Work required
Every line containing "bool" should be copied out. Go through the entries and find them.
Records for the task below:
(* ===== verification/Users.v ===== *)
(** * Sign-up and log-in (controllers/user.controller.ts, models/User.ts)

    [createUser] (lines 7-15) takes [name], [email] and [passwordHash]
    from the body and calls [User.create]: the three String paths are
    required, and [email] has a unique index.  Any failure is a 400 with
    the error's message; a success answers 201 with the stored document.

    [loginUser] (lines 17-43) looks the user up with
    [User.findOne({ email })], compares [password] with the stored hash
    with [bcrypt.compare], and signs a JWT carrying [{id, email}] with
    [process.env.JWT_SECRET || "secret"].  An unknown email and a wrong
    password are both 400; anything thrown is a 500.

    The libraries the controller only calls are interfaces: [Bcrypt]
    ([bcrypt.compare] on two strings), [JwtSign] ([jwt.sign] of the
    payload with a secret; the issue time and the one-hour expiry are
    part of the token the instance builds).  A filter [{ email: undefined }]
    is either dropped by the query layer (the filter is then [{}], which
    matches the first user) or sent as [null] (which matches no user,
    since every user has an email): the class [UndefinedFilter] says
    which, and the theorems hold for both.  An [email] that is an object
    or an array is a query operator ([$ne], [$in], ...): outside the
    model, [loginUser] answers [None] for it.

    The users are kept apart from the expenses: no handler touches both
    collections. *)

From S2P Require Import Prelude Json Store.

(** ** Data *)

Record user : Type := mkUser {
  u_oid : nat;            (** [_id] *)
  name : string;
  email : string;
  passwordHash : string
}.

(** The User collection, in natural order, and the ObjectId counter. *)
Record udb : Type := mkUdb {
  users : list user;
  next_uid : nat
}.

(** The JSON bodies of the two handlers. *)
Inductive user_body : Type :=
  | UserCreated (u : user)                                  (** the stored document *)
  | UserLogin (token : string) (id : nat) (em nm : string)  (** [{token, user: {id, email, name}}] *)
  | UserMessage (message : string)                          (** [{message}] *)
  | UserError (err : js_error).                             (** [{message: err.message}] *)

(** [bcrypt.compare(password, hash)] on two strings. *)
Class Bcrypt := bcrypt_compare : string -> string -> bool.

(** [jwt.sign({id, email}, secret, {expiresIn: "1h"})]. *)
Class JwtSign := jwt_sign : nat -> string -> string -> string.

(** Whether [findOne({ email: undefined })] drops the key. *)
Class UndefinedFilter := undefined_dropped : bool.

(** Instances for examples: a "hash" compared as plain text, a token
    that shows what it is signed over, and undefined sent as [null]. *)
Definition bcrypt_plain : Bcrypt := String.eqb.
Definition jwt_show : JwtSign := fun i e sec => string_of_Z (Z.of_nat i) +:+ "|" +:+ e +:+ "|" +:+ sec.
Definition undefined_as_null : UndefinedFilter := false.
End of Records for the task.
Answer section
Class Bcrypt := bcrypt_compare : string -> string -> bool.
Class UndefinedFilter := undefined_dropped : bool.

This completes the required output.